What is needed - Taking the line with "destruct (Hp E)" as the first and the line with "assert (HD' : forall" as the last, set down exactly every line in that range from the entries below, and no more.

The data Block Start

(* ===== verification/ProcAlloc.v ===== *)
(** Process slots (Proc.v): [releaseproc] and [procalloc].

    What a slot holds is a set of pages, [owns]: its trap frame, its kernel
    stack, its page table and the pages mapped in it. *)
From S2P Require Import Prelude Machine Csr KPrint Spinlock Printf Mem Vm PageTable KernelMap UserMem UserSpace Took Exec ExecProofs Proc ProcProofs SchedProofs.

Lemma oframe_put s i p : oframe s (put_proc i p s).
Proof. by split. Qed.

(** * What a slot holds *)

Definition owns (s : kstate) (p : proc) (b : Z) : Prop :=
  (p_tf p <> 0 /\ b = p_tf p \/ p_pt p <> 0 /\ space s (p_pt p) (p_sz p) b) \/ kstack p <> 0 /\ b = kstack p.

(** Each of the trap frame, the address space and the kernel stack is absent or
    in use by this slot alone. *)
Record holds (s : kstate) (p : proc) : Prop := {
  hd_tf : p_tf p <> 0 -> owned s (p_tf p);
  hd_ks : kstack p <> 0 -> owned s (kstack p) /\ kstack p <> p_tf p;
  hd_pt : p_pt p <> 0 -> pt_wf s (p_pt p) /\ pages_ok (p_pt p) (image_or_stack (p_sz p)) s /\
    p_sz p mod PAGE_SIZE = 0 /\ 0 <= p_sz p < U32 /\
    forall b, space s (p_pt p) (p_sz p) b -> b <> p_tf p /\ b <> kstack p
}.

(** Address spaces whose pages stay in use and whose tables do not change. *)
Lemma space_stay s s' pt size : (forall b, space s pt size b -> owned s b -> owned s' b) ->
  same_tables (mem s) (mem s') pt -> pt_wf s pt -> pages_ok pt (image_or_stack size) s ->
  pt_wf s' pt /\ pages_ok pt (image_or_stack size) s' /\ (forall b, space s' pt size b <-> space s pt size b).
Proof.
  intros Ho Hst Hwf [O I].
  pose proof (fun v => same_tables_pte (mem s) (mem s') pt v Hst) as Hp.
  pose proof (fun t => same_tables_table (mem s) (mem s') pt t Hst) as Ht.
  split_and!.
  - assert (Hto : forall t, table (mem s) pt t -> owned s' t).
    { intros t Htt. apply Ho; [by right | by eapply table_owned]. }
    destruct Hwf as [W1 W2 W3]. split; [apply Hto; by left | |].
    + intros i Hi. rewrite (same_tables_l1 (mem s)) by done. intros Hv. split; [| by apply W2].
      apply Hto. right. eauto.
    + intros i j Hi Hj. rewrite !(same_tables_l1 (mem s) (mem s')) by done. by apply W3.
  - split.
    + intros v Hv HP Hval. rewrite Hp in *. destruct (O v Hv HP Hval) as [Hov Hnt]. rewrite Ht.
      split; [| done]. apply Ho; [| done]. left. by exists v.
    + intros v v' Hv Hv' HP HP'. rewrite !Hp. by apply I.
  - intros b. unfold space, pages. setoid_rewrite Hp. by rewrite Ht.
Qed.

(** Address spaces that share no page with what changed. *)
Lemma space_keep s s' pt size : (forall b, space s pt size b -> owned s b -> owned s' b) ->
  (forall b a, space s pt size b -> owned s b -> in_page b a -> load8 (mem s') a = load8 (mem s) a) ->
  pt_wf s pt -> pages_ok pt (image_or_stack size) s ->
  pt_wf s' pt /\ pages_ok pt (image_or_stack size) s' /\ (forall b, space s' pt size b <-> space s pt size b)
  /\ same_tables (mem s) (mem s') pt.
Proof.
  intros Ho Hm Hwf Hok.
  assert (Hst : same_tables (mem s) (mem s') pt).
  { intros t a Ht Ha. apply (Hm t); [by right | by eapply table_owned | done]. }
  destruct (space_stay s s' pt size) as (? & ? & ?); done.
Qed.

(** [if (p) kfree(p)] *)
Lemma wp_free_opt a (Q : unit -> kstate -> Prop) s : kready s -> (a <> 0 -> owned s a) ->
  (forall s', freed_set (fun b => a <> 0 /\ b = a) s s' -> Q tt s') ->
  wp (when (negb (a =? 0)) (kfree a)) Q s.
Proof.
  intros Hr Ho HQ. destruct (a =? 0) eqn:E; zbool; cbn [negb when].
  - apply wp_ret, HQ. eapply freed_set_equiv; [| by apply freed_set_none]. intros b. tauto.
  - apply pa_free; [done | by apply Ho |]. intros s' Hs'. apply HQ.
    eapply freed_set_equiv; [| by apply freed_set_one; [| apply Ho |]]. intros b. tauto.
Qed.

(** * releaseproc *)

(** The slot afterwards. *)
Definition released (p : proc) : proc :=
  mk_proc 0 UNUSED (<[0%nat := 0]> (p_name p)) 0 0 0 0 0 ChanNull context0 None.

Lemma wp_releaseproc i y (Q : unit -> kstate -> Prop) s : sy s ≡ sync_lock (ProcLock i) y -> kready s ->
  holds s (get_proc s i) ->
  (forall s1, freed_set (owns s (get_proc s i)) s s1 -> Q tt (put_proc i (released (get_proc s i)) s1)) ->
  wp (releaseproc i) Q s.
Proof.
  intros Hy Hr Hh HQ. unfold releaseproc. apply wp_bind, (wp_holding _ y); [done |]. cbn [negb].
  apply wp_bind, wp_gets. set (p := get_proc s i) in *. destruct Hh as [Ht Hk Hp].
  apply wp_bind, wp_free_opt; [done | done |]. intros s1 Hs1.
  assert (Hnext : forall s2, freed_set (fun b => p_tf p <> 0 /\ b = p_tf p \/ p_pt p <> 0 /\ space s (p_pt p) (p_sz p) b) s s2 ->
    wp (when (negb (kstack p =? 0)) (kfree (kstack p));; with_proc i (fun p => released p)) Q s2).
  { intros s2 Hs2. apply wp_bind, wp_free_opt; [apply Hs2 | |].
    - intros Hk0. destruct (Hk Hk0) as [Hko Hkt]. apply (fs_owned _ _ _ Hs2); [done |].
      intros [[_ ?] | [Hp0 Hsp]]; [done |]. destruct (Hp Hp0) as (_ & _ & _ & _ & Hd). by destruct (Hd _ Hsp).
    - intros s3 Hs3. unfold with_proc. apply wp_modify.
      assert (Hpr : get_proc s3 i = p).
      { unfold get_proc. by rewrite (kf_procs _ _ (fs_frame _ _ _ Hs3)), (kf_procs _ _ (fs_frame _ _ _ Hs2)). }
      rewrite Hpr. apply HQ. eapply freed_set_trans; [exact Hs2 | exact Hs3 |]. intros b. unfold owns. tauto. }
  apply wp_bind. destruct (p_pt p =? 0) eqn:E; zbool; cbn [negb when].
  { apply wp_ret, Hnext. eapply freed_set_equiv; [| exact Hs1]. intros b. tauto. }
  destruct (Hp E) as (Hwf & Hok & Hal & Hsz & Hd).
  assert (Hout : forall b, space s (p_pt p) (p_sz p) b -> ~ (p_tf p <> 0 /\ b = p_tf p)).
  { intros b Hb [_ ->]. by destruct (Hd _ Hb). }
  destruct (space_keep s s1 (p_pt p) (p_sz p)) as (Hwf1 & Hok1 & Hsp & _); [| | done | done |].
  { intros b Hb Ho. exact (fs_owned _ _ _ Hs1 b Ho (Hout b Hb)). }
  { intros b a Hb Ho Ha. exact (freed_set_page _ _ _ b a Hs1 Ho (Hout b Hb) Ha). }
  apply wp_uvmfree_set; try done; [apply Hs1 |]. intros s2 Hs2. apply Hnext.
  eapply freed_set_trans; [exact Hs1 | exact Hs2 |]. intros b. rewrite Hsp. tauto.
Qed.

(** Giving a slot up: lock, release, unlock. *)
Lemma wp_unwind {A} n (x : A) D s0 s (Q : A -> kstate -> Prop) : quiet s -> took D s0 s ->
  holds s (get_proc s n) -> (forall b, owns s (get_proc s n) b <-> D b) ->
  (forall s', kept s0 s' -> curr_pid s' = curr_pid s ->
     (forall j, get_proc s' j = if decide (j = n) then released (get_proc s n) else get_proc s j) -> Q x s') ->
  wp (lock (ProcLock n);; releaseproc n;; unlock (ProcLock n);; mret x) Q s.
Proof.
  intros Hq Ht Hh HD HQ. apply wp_bind, wp_lock; [apply Hq |]. set (sl := set_sy _ s).
  apply wp_bind, (wp_releaseproc n (sy s)); [done | by apply ready_locked | |].
  { change (get_proc sl n) with (get_proc s n). destruct Hh as [H1 H2 H3]. split; [done | done |].
    intros Hp. destruct (H3 Hp) as (Hwf & Hok & Hal & Hsz & Hd).
    destruct (space_keep s sl (p_pt (get_proc s n)) (p_sz (get_proc s n))) as (H4 & H5 & _); done. }
  intros s1 Hs1. change (get_proc sl n) with (get_proc s n) in *.
  apply wp_bind, (wp_unlock _ (sy s)); [apply Hq | exact (kf_sy _ _ (fs_frame _ _ _ Hs1)) |].
  intros y Hy. apply wp_ret, HQ.
  - pose proof (freed_set_sy _ s _ s1 y Hq Hs1 Hy) as Hf.
    assert (HD' : forall b, owns sl (get_proc s n) b <-> D b) by exact HD.
    pose proof (took_return _ _ _ _ _ _ Ht Hf (fun b => proj1 (HD' b))) as Hk.
    eapply took_frame; [eapply took_equiv; [| exact Hk] | by split | done | done].
    intros b. cbv beta. rewrite HD'. tauto.
  - exact (kf_pid _ _ (fs_frame _ _ _ Hs1)).
  - intros j. change (get_proc (set_sy y _) j) with (get_proc (put_proc n (released (get_proc s n)) s1) j).
    rewrite get_proc_put. case_decide; [done |]. unfold get_proc.
    by rewrite (kf_procs _ _ (fs_frame _ _ _ Hs1)).
Qed.

(** * procalloc *)

(** A slot that is not in use holds nothing. *)
Definition blank (p : proc) : Prop := p_tf p = 0 /\ p_pt p = 0 /\ kstack p = 0 /\ p_sz p = 0.
Definition blank_slots (s : kstate) : Prop :=
  forall j, (j < NPROC)%nat -> p_state (get_proc s j) = UNUSED -> blank (get_proc s j).

Lemma released_blank p : blank (released p).
Proof. done. Qed.

Lemma wp_claim_slot k (Q : option nat -> kstate -> Prop) : forall i s,
  (forall j, (i <= j < i + k)%nat -> can_lock (ProcLock j) (sy s)) ->
  (forall y, y ≡ sy s -> (forall j, (i <= j < i + k)%nat -> p_state (get_proc s j) <> UNUSED) ->
     Q None (set_sy y s)) ->
  (forall n y, y ≡ sy s -> (i <= n < i + k)%nat -> p_state (get_proc s n) = UNUSED ->
     Q (Some n) (set_sy y (put_proc n (set_state NEW (get_proc s n)) s))) ->
  wp (claim_slot k i) Q s.
Proof.
  induction k as [|k IH]; intros i s Hl HN HS; cbn [claim_slot].
  { apply wp_ret. destruct s as [? ? ? ? ? ? ? ? ? y0 ? ?]. apply (HN y0); [done | lia]. }
  apply wp_bind, wp_lock; [apply Hl; lia |]. apply wp_bind, wp_gets.
  change (get_proc (set_sy _ s) i) with (get_proc s i). unfold in_state.
  destruct (decide (p_state (get_proc s i) = UNUSED)) as [Hu | Hu].
  - rewrite bool_decide_true by done. unfold with_proc. apply wp_bind, wp_modify, wp_bind.
    apply (wp_unlock _ (sy s)); [apply Hl; lia | done |]. intros y Hy. apply wp_ret.
    apply HS; [done | lia | done].
  - rewrite bool_decide_false by done. apply wp_bind, (wp_unlock _ (sy s)); [apply Hl; lia | done |].
    intros y Hy. apply IH; cbn [sy set_sy].
    + intros j Hj. rewrite Hy. apply Hl. lia.
    + intros y' Hy' Hn. apply (HN y'); [by rewrite Hy' |]. intros j Hj.
      destruct (decide (j = i)) as [-> |]; [done |]. apply (Hn j). lia.
    + intros n y' Hy' Hn Hu'. apply (HS n y'); [by rewrite Hy' | lia | done].
Qed.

The data Block End

Answer box -
  destruct (Hp E) as (Hwf & Hok & Hal & Hsz & Hd).
  assert (Hout : forall b, space s (p_pt p) (p_sz p) b -> ~ (p_tf p <> 0 /\ b = p_tf p)).
  { intros b Hb [_ ->]. by destruct (Hd _ Hb). }
  destruct (space_keep s s1 (p_pt p) (p_sz p)) as (Hwf1 & Hok1 & Hsp & _); [| | done | done |].
  { intros b Hb Ho. exact (fs_owned _ _ _ Hs1 b Ho (Hout b Hb)). }
  { intros b a Hb Ho Ha. exact (freed_set_page _ _ _ b a Hs1 Ho (Hout b Hb) Ha). }
  apply wp_uvmfree_set; try done; [apply Hs1 |]. intros s2 Hs2. apply Hnext.
  eapply freed_set_trans; [exact Hs1 | exact Hs2 |]. intros b. rewrite Hsp. tauto.
Qed.

(** Giving a slot up: lock, release, unlock. *)
Lemma wp_unwind {A} n (x : A) D s0 s (Q : A -> kstate -> Prop) : quiet s -> took D s0 s ->
  holds s (get_proc s n) -> (forall b, owns s (get_proc s n) b <-> D b) ->
  (forall s', kept s0 s' -> curr_pid s' = curr_pid s ->
     (forall j, get_proc s' j = if decide (j = n) then released (get_proc s n) else get_proc s j) -> Q x s') ->
  wp (lock (ProcLock n);; releaseproc n;; unlock (ProcLock n);; mret x) Q s.
Proof.
  intros Hq Ht Hh HD HQ. apply wp_bind, wp_lock; [apply Hq |]. set (sl := set_sy _ s).
  apply wp_bind, (wp_releaseproc n (sy s)); [done | by apply ready_locked | |].
  { change (get_proc sl n) with (get_proc s n). destruct Hh as [H1 H2 H3]. split; [done | done |].
    intros Hp. destruct (H3 Hp) as (Hwf & Hok & Hal & Hsz & Hd).
    destruct (space_keep s sl (p_pt (get_proc s n)) (p_sz (get_proc s n))) as (H4 & H5 & _); done. }
  intros s1 Hs1. change (get_proc sl n) with (get_proc s n) in *.
  apply wp_bind, (wp_unlock _ (sy s)); [apply Hq | exact (kf_sy _ _ (fs_frame _ _ _ Hs1)) |].
  intros y Hy. apply wp_ret, HQ.
  - pose proof (freed_set_sy _ s _ s1 y Hq Hs1 Hy) as Hf.
    assert (HD' : forall b, owns sl (get_proc s n) b <-> D b) by exact HD.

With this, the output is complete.